Lemma poll_card_pending n fuel response d :
  (∀ k, (k < n)%nat → card_pending response (card_poll k d)) →
  poll_card (n + fuel) response d = poll_card fuel response (card_poll n d).
Proof.
  revert d. induction n as [|n IH]; intros d Hp; [done|].
  assert (card_poll (S n) d = card_poll n (sleep_50ms (fst (select_target d)))) as ->
    by (symmetry; apply (iter_first (λ d, sleep_50ms (fst (select_target d))))).
  simpl poll_card.
  destruct (Hp 0%nat ltac:(lia)) as [Hc Hs]. simpl in Hc, Hs. rewrite Hc.
  destruct (select_target d) as [d' o] eqn:Hsel. simpl in Hs. subst o. apply IH.
  intros k Hk. specialize (Hp (S k) ltac:(lia)). unfold card_poll in *.
  rewrite <-(iter_first (λ d, sleep_50ms (fst (select_target d)))), Hsel in Hp. done.
Qed.

Lemma poll_removal_pending n fuel response d :
  (∀ k, (k < n)%nat → removal_pending response (removal_poll k d)) →
  poll_removal (n + fuel) response d = poll_removal fuel response (removal_poll n d).
Proof.
  revert d. induction n as [|n IH]; intros d Hp; [done|].
  assert (removal_poll (S n) d = removal_poll n (sleep_50ms (fst (check_for_release d)))) as ->
    by (symmetry; apply (iter_first (λ d, sleep_50ms (fst (check_for_release d))))).
  simpl poll_removal.
  destruct (Hp 0%nat ltac:(lia)) as [Hc Hs]. simpl in Hc, Hs. rewrite Hc.
  destruct (check_for_release d) as [d' o] eqn:Hsel. simpl in Hs. subst o. apply IH.
  intros k Hk. specialize (Hp (S k) ltac:(lia)). unfold removal_poll in *.
  rewrite <-(iter_first (λ d, sleep_50ms (fst (check_for_release d)))), Hsel in Hp. done.
Qed.

(** C30: a wait for a card ends at the first poll at which the caller is gone or a
    card answers: an abandoned wait sends nothing and leaves the reader to the
    next request (the documented cancel safety), a card is answered with its
    UID. So the loop terminates as soon as either happens. *)
Theorem wait_for_card_ends fuel n response d :
  (n < fuel)%nat → (∀ k, (k < n)%nat → card_pending response (card_poll k d)) →
  let dn := card_poll n d in
  (is_closed response dn = true →
   serve_one usize_max fuel (WaitForCard response) d = Some (Ret (dn, []))) ∧
  (∀ d' u, is_closed response dn = false → select_target dn = (d', Some (Ret u)) →
   serve_one usize_max fuel (WaitForCard response) d = Some (Ret (d', [(response, CardReply u)]))).
Proof.
  intros Hn Hp dn. unfold serve_one. replace fuel with (n + S (fuel - n - 1))%nat by lia.
  rewrite poll_card_pending by done. fold dn. simpl poll_card.
  split; [by intros ->|]. by intros d' u -> ->.
Qed.

(** A wait for removal ends at the first poll at which the caller is gone or
    the card is released: silently when abandoned, with one answer otherwise. *)
Theorem wait_for_removal_ends fuel n response d :
  (n < fuel)%nat → (∀ k, (k < n)%nat → removal_pending response (removal_poll k d)) →
  let dn := removal_poll n d in
  (is_closed response dn = true →
   serve_one usize_max fuel (WaitForRemoval response) d = Some (Ret (dn, []))) ∧
  (∀ d', is_closed response dn = false → check_for_release dn = (d', true) →
   serve_one usize_max fuel (WaitForRemoval response) d = Some (Ret (d', [(response, RemovalReply)]))).
Proof.
  intros Hn Hp dn. unfold serve_one. replace fuel with (n + S (fuel - n - 1))%nat by lia.
  rewrite poll_removal_pending by done. fold dn. simpl poll_removal.
  split; [by intros ->|]. by intros d' -> ->.
Qed.

(** The answers a sequence of requests may get: in order, at most one each, of
    the kind asked for; only waits go unanswered. *)
Inductive served : list NfcReaderRequest → list (N * Reply D) → Prop :=
| served_nil : served [] []
| served_card c u reqs sent :
    served reqs sent → served (WaitForCard c :: reqs) ((c, CardReply u) :: sent)
| served_removal c reqs sent :
    served reqs sent → served (WaitForRemoval c :: reqs) ((c, RemovalReply) :: sent)
| served_text c r reqs sent :
    served reqs sent → served (ReadNdefText c :: reqs) ((c, TextReply r) :: sent)
| served_no_card c reqs sent : served reqs sent → served (WaitForCard c :: reqs) sent
| served_no_removal c reqs sent : served reqs sent → served (WaitForRemoval c :: reqs) sent.

Context {DL : DriverLaws D}.

Lemma poll_card_no_panic fuel response d d' w : poll_card fuel response d = Some (d', w) →
  w = Abandoned _ ∨ ∃ u, w = Got _ (Ret u).
Proof.
  revert d. induction fuel as [|fuel IH]; intros d; simpl; [done|].
  destruct (is_closed _ _); [intros [= _ <-]; by left|].
  destruct (select_target d) as [d1 [o|]] eqn:Hs; [|apply IH]. intros [= _ <-]. right.
  unfold select_target in Hs. repeat case_match; simplify_eq. unfold nfc_uid_from_mfrc522.
  destruct (uid_lengths a0) as [u ->]. by exists u.
Qed.

Lemma serve_one_served fuel request d m :
  1024 ≤ usize_max → serve_one usize_max fuel request d = Some m →
  ∃ d' sent, m = Ret (d', sent) ∧ ∀ reqs rest, served reqs rest → served (request :: reqs) (sent ++ rest).
Proof.
  intros Hmax. unfold serve_one. destruct request as [c|c|c].
  - destruct (poll_card fuel c d) as [[d' w]|] eqn:Hp; [|done]. simpl. intros [= <-].
    destruct (poll_card_no_panic _ _ _ _ _ Hp) as [->|[u ->]]; simpl.
    + exists d', []. split; [done|]. intros. by apply served_no_card.
    + exists d', [(c, CardReply u)]. split; [done|]. intros. by apply served_card.
  - destruct (poll_removal fuel c d) as [[d' [|[]]]|] eqn:Hp; [..|done]; simpl; intros [= <-].
    + exists d', []. split; [done|]. intros. by apply served_no_removal.
    + exists d', [(c, RemovalReply)]. split; [done|]. intros. by apply served_removal.
  - intros [= <-]. pose proof (read_never_panics usize_max d Hmax) as Hnp.
    destruct (read_ndef_text usize_max d) as [d' [t|e|]]; [| |done].
    + exists d', [(c, TextReply (Ok t))]. split; [done|]. intros. by apply served_text.
    + exists d', [(c, TextReply (Err e))]. split; [done|]. intros. by apply served_text.
Qed.

(** A wait that nothing ended within the polls [fuel] stands for. *)
Definition still_pending (fuel : nat) (request : NfcReaderRequest) (d : D) : Prop :=
  match request with
  | WaitForCard c => ∀ k, (k < fuel)%nat → card_pending c (card_poll k d)
  | WaitForRemoval c => ∀ k, (k < fuel)%nat → removal_pending c (removal_poll k d)
  | ReadNdefText _ => False
  end.

Lemma poll_card_None fuel c d : poll_card fuel c d = None → still_pending fuel (WaitForCard c) d.
Proof.
  revert d. induction fuel as [|fuel IH]; intros d Hp k Hk; [lia|]. simpl in Hp.
  destruct (is_closed c d) eqn:Hc; [done|]. destruct (select_target d) as [d' [o|]] eqn:Hs; [done|].
  destruct k as [|k]; [split; simpl; by rewrite ?Hs|]. specialize (IH _ Hp k ltac:(lia)).
  unfold card_poll in *. by rewrite <-(iter_first (λ d, sleep_50ms (fst (select_target d)))), Hs.
Qed.

Lemma poll_removal_None fuel c d : poll_removal fuel c d = None → still_pending fuel (WaitForRemoval c) d.
Proof.
  revert d. induction fuel as [|fuel IH]; intros d Hp k Hk; [lia|]. simpl in Hp.
  destruct (is_closed c d) eqn:Hc; [done|]. destruct (check_for_release d) as [d' []] eqn:Hs; [done|].
  destruct k as [|k]; [split; simpl; by rewrite ?Hs|]. specialize (IH _ Hp k ltac:(lia)).
  unfold removal_poll in *. by rewrite <-(iter_first (λ d, sleep_50ms (fst (check_for_release d)))), Hs.
Qed.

§ **Task brief**
How many lines of the entries contain the word "unfold"? Only the number is wanted.

§ **Answer to this task**
8